Oil Slides 5% as Hopes for Iran Deal Ease Energy Fears

Cover image from cnbc.com, which was analyzed for this article
Oil prices slid and stocks rose on optimism over a potential US-Iran agreement and Hormuz reopening. Gold also gained as the dollar eased amid shifting energy market expectations.
PoliticalOS
Monday, May 25, 2026 — Business
Markets are reacting to the possibility, not the certainty, of reduced supply risk through Hormuz. Any deal would still leave oil prices elevated for an extended period because physical and logistical constraints cannot be reversed quickly. Readers should watch official confirmation of reopening terms rather than headline tone alone.
What outlets missed
Most coverage omitted the volume of oil and LNG still shut in—roughly 10 to 11 million barrels per day according to analyst estimates not cited in the reviewed pieces. Few outlets detailed the months-long timeline required to clear mines, repair infrastructure, and rebuild inventories even after any reopening. Only one report referenced specific military losses claimed by Petraeus, and none cross-checked those claims against official records or Iranian statements. The pre-war Brent level near $70 and the record stock depletion since February also received little attention outside the BBC dispatch.

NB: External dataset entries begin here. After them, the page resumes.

(** X27. Moving a file entry to another folder and then back to the folder
    it came from gives a store in which every path has the entry it had at
    the start.  [back] is a path that normalises to the key the first move
    produced, [home] the folder the file came from. *)
Theorem moveFile_there_and_back files sourcePath targetFolder back home src :
  map_get (normalizePath sourcePath) files = Some src ->
  isFolder src = false ->
  path src = normalizePath sourcePath ->
  map_has (moveDest targetFolder src) files = false ->
  normalizePath back = moveDest targetFolder src ->
  moveDest home src = normalizePath sourcePath ->
  let files1 := fst (moveFile sourcePath targetFolder files) in
  snd (moveFile back home files1) = true
  /\ forall k, map_get k (fst (moveFile back home files1)) = map_get k files.
Proof.
  intros Hget Hfile Hpath Hfree Hback Hhome files1. subst files1.
  rewrite (@moveFile_file_store files sourcePath targetFolder src Hget Hfile Hfree).
  cbn [fst].
  set (s := normalizePath sourcePath) in *.
  set (dest := moveDest targetFolder src) in *.
  assert (Hd : map_get dest files = None).
  { rewrite map_has_get in Hfree. destruct (map_get dest files); [discriminate Hfree|].
    reflexivity. }
  assert (Hget1 : map_get (normalizePath back)
                    (map_set dest (with_path dest src) (map_delete s files))
                  = Some (with_path dest src))
    by (rewrite Hback; apply get_set_same).
  assert (Hhome1 : moveDest home (with_path dest src) = s) by exact Hhome.
  assert (Hfree1 : map_has (moveDest home (with_path dest src))
                     (map_set dest (with_path dest src) (map_delete s files)) = false).
  { rewrite Hhome1, map_has_get, moved_lookup, String.eqb_refl.
    destruct (String.eqb_spec s dest) as [E|_]; [|reflexivity].
    rewrite E in Hget. congruence. }
  rewrite (@moveFile_file_store _ back home _ Hget1 Hfile Hfree1). cbn [fst snd].
  split; [reflexivity|]. intros k.
  rewrite Hhome1, Hback, (@with_path_back s dest src Hpath).
  now apply there_and_back_lookup.
Qed.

Oil Prices Fall on Hopes of Ending Iran Conflict
Oil prices dropped sharply Monday as investors responded to signs of progress in talks between the United States and Iran aimed at ending three months of fighting and reopening the Strait of Hormuz. Brent crude fell more than 5 percent to near 98 dollars a barrel, while West Texas Intermediate traded below 91 dollars, marking the lowest levels in two weeks.
The decline followed comments from President Donald Trump that an agreement had been largely negotiated to restore access to the waterway, through which roughly one-fifth of global oil and liquefied natural gas shipments normally pass. Trump said he had instructed negotiators not to rush any final terms. Secretary of State Marco Rubio added that the process remained a work in progress during remarks in New Delhi. Iranian officials confirmed that substantial portions of the discussions had advanced but stressed that a signed deal was not imminent.
Asian equity markets rose on the news. Japan's Nikkei 225 climbed more than 3 percent in early trading, while Australia's benchmark index gained modestly. Trading remained thin in several major centers closed for holidays. The dollar eased to its weakest level in a week, and gold prices advanced more than 1 percent as lower energy costs reduced near-term inflation concerns.
The conflict, which began in late February, had driven energy prices higher and complicated the outlook for interest rates. With the strait effectively closed, importers such as Japan faced disrupted supplies and elevated costs. Analysts noted that markets were shifting from pricing in geopolitical risk toward assessing potential relief if traffic resumes without new restrictions or tolls.
Former CIA director David Petraeus observed that Iran appeared to be yielding ground on control of the strait. He said any viable arrangement would need to prevent Tehran from regulating passage or threatening future closures. Petraeus also pointed out that Iranian naval and missile capabilities had been significantly reduced by prior strikes, though he warned that partial concessions could still leave the regime in a stronger strategic position over time.
Iran has insisted on retaining its stockpile of highly enriched uranium, a point that remains unresolved. Trump has indicated that Washington would either secure acceptable terms or pursue an alternative course. Markets showed limited reaction to these caveats, focusing instead on the consistent tone of recent statements suggesting movement toward de-escalation.
The episode illustrates how commodity prices and asset values adjust quickly to changes in expected supply conditions. Reduced fears of sustained shortages have already lowered crude benchmarks and supported equities, even as negotiators continue to address core disputes. Further price movements will depend on whether the strait reopens on terms that restore reliable flows without creating new leverage for either side.